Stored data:
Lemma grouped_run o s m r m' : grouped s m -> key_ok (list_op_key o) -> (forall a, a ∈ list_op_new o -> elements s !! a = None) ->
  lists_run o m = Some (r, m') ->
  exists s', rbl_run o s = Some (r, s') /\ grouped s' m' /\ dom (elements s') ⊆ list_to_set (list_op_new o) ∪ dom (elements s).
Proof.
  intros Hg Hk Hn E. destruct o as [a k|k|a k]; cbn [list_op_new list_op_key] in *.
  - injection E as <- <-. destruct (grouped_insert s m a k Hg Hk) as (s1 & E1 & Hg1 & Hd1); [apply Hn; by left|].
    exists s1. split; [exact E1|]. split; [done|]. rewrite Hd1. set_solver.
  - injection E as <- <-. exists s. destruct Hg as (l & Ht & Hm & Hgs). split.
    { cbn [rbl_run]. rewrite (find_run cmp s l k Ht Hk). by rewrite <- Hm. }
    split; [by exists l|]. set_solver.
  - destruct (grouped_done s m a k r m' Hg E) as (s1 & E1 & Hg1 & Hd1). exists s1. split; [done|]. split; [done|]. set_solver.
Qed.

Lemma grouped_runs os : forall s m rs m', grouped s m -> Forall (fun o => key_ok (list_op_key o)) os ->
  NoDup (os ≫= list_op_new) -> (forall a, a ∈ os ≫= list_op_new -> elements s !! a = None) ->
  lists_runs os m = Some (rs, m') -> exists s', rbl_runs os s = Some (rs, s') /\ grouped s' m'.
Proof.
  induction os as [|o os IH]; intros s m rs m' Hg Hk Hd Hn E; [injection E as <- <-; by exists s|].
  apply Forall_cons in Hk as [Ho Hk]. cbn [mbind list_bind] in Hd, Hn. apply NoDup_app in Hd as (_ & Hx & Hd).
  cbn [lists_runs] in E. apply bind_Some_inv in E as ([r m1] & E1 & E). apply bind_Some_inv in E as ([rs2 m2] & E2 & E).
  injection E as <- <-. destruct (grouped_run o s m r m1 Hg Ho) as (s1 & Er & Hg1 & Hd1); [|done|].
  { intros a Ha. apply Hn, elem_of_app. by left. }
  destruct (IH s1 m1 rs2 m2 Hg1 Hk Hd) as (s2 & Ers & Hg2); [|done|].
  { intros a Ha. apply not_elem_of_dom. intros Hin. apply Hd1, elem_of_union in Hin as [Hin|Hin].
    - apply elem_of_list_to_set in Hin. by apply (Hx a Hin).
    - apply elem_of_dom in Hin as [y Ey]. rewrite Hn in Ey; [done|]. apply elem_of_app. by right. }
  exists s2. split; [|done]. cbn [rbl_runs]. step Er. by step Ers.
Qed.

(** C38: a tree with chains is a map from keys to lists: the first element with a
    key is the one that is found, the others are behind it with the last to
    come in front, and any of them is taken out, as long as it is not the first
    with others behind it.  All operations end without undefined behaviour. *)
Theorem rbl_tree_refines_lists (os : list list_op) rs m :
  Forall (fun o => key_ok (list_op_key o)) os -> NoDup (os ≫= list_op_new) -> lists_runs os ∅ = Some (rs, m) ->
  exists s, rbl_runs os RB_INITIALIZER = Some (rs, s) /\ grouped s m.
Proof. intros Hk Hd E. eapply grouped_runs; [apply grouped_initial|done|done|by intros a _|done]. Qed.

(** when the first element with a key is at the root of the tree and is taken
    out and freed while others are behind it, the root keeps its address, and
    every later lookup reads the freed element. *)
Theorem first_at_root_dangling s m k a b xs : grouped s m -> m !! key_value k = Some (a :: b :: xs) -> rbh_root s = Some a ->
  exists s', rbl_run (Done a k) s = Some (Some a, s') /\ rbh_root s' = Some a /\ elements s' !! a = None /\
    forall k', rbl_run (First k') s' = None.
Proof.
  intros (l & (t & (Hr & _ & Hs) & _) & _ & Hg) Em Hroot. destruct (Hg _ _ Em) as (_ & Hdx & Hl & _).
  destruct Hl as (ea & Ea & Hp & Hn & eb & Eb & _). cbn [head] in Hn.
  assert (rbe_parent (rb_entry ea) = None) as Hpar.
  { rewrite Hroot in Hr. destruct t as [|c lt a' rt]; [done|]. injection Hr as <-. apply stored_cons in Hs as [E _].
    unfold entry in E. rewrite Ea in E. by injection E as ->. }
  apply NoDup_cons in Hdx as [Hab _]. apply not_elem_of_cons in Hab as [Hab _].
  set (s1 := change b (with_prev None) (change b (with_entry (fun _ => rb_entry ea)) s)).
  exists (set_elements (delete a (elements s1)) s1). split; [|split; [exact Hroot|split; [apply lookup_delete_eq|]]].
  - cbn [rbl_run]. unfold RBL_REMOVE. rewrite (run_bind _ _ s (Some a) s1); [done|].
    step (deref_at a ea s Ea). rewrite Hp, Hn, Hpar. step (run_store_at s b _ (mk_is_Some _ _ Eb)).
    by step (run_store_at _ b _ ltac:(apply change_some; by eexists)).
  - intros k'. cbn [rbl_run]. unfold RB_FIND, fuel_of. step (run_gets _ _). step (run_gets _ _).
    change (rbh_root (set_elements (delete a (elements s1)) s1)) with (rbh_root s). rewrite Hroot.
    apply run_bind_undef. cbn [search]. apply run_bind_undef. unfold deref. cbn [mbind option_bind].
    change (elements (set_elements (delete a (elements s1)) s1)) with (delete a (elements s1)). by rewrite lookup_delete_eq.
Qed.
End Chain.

■ **ASSIGNMENT**:
What is asked for is an exact copy of the lines above from the one containing "intros Hg Hk" through the one containing "NoDup (os ≫= list_op_new) -> (forall", and only those.

■ **TASK SOLUTION**:
  intros Hg Hk Hn E. destruct o as [a k|k|a k]; cbn [list_op_new list_op_key] in *.
  - injection E as <- <-. destruct (grouped_insert s m a k Hg Hk) as (s1 & E1 & Hg1 & Hd1); [apply Hn; by left|].
    exists s1. split; [exact E1|]. split; [done|]. rewrite Hd1. set_solver.
  - injection E as <- <-. exists s. destruct Hg as (l & Ht & Hm & Hgs). split.
    { cbn [rbl_run]. rewrite (find_run cmp s l k Ht Hk). by rewrite <- Hm. }
    split; [by exists l|]. set_solver.
  - destruct (grouped_done s m a k r m' Hg E) as (s1 & E1 & Hg1 & Hd1). exists s1. split; [done|]. split; [done|]. set_solver.
Qed.

Lemma grouped_runs os : forall s m rs m', grouped s m -> Forall (fun o => key_ok (list_op_key o)) os ->
  NoDup (os ≫= list_op_new) -> (forall a, a ∈ os ≫= list_op_new -> elements s !! a = None) ->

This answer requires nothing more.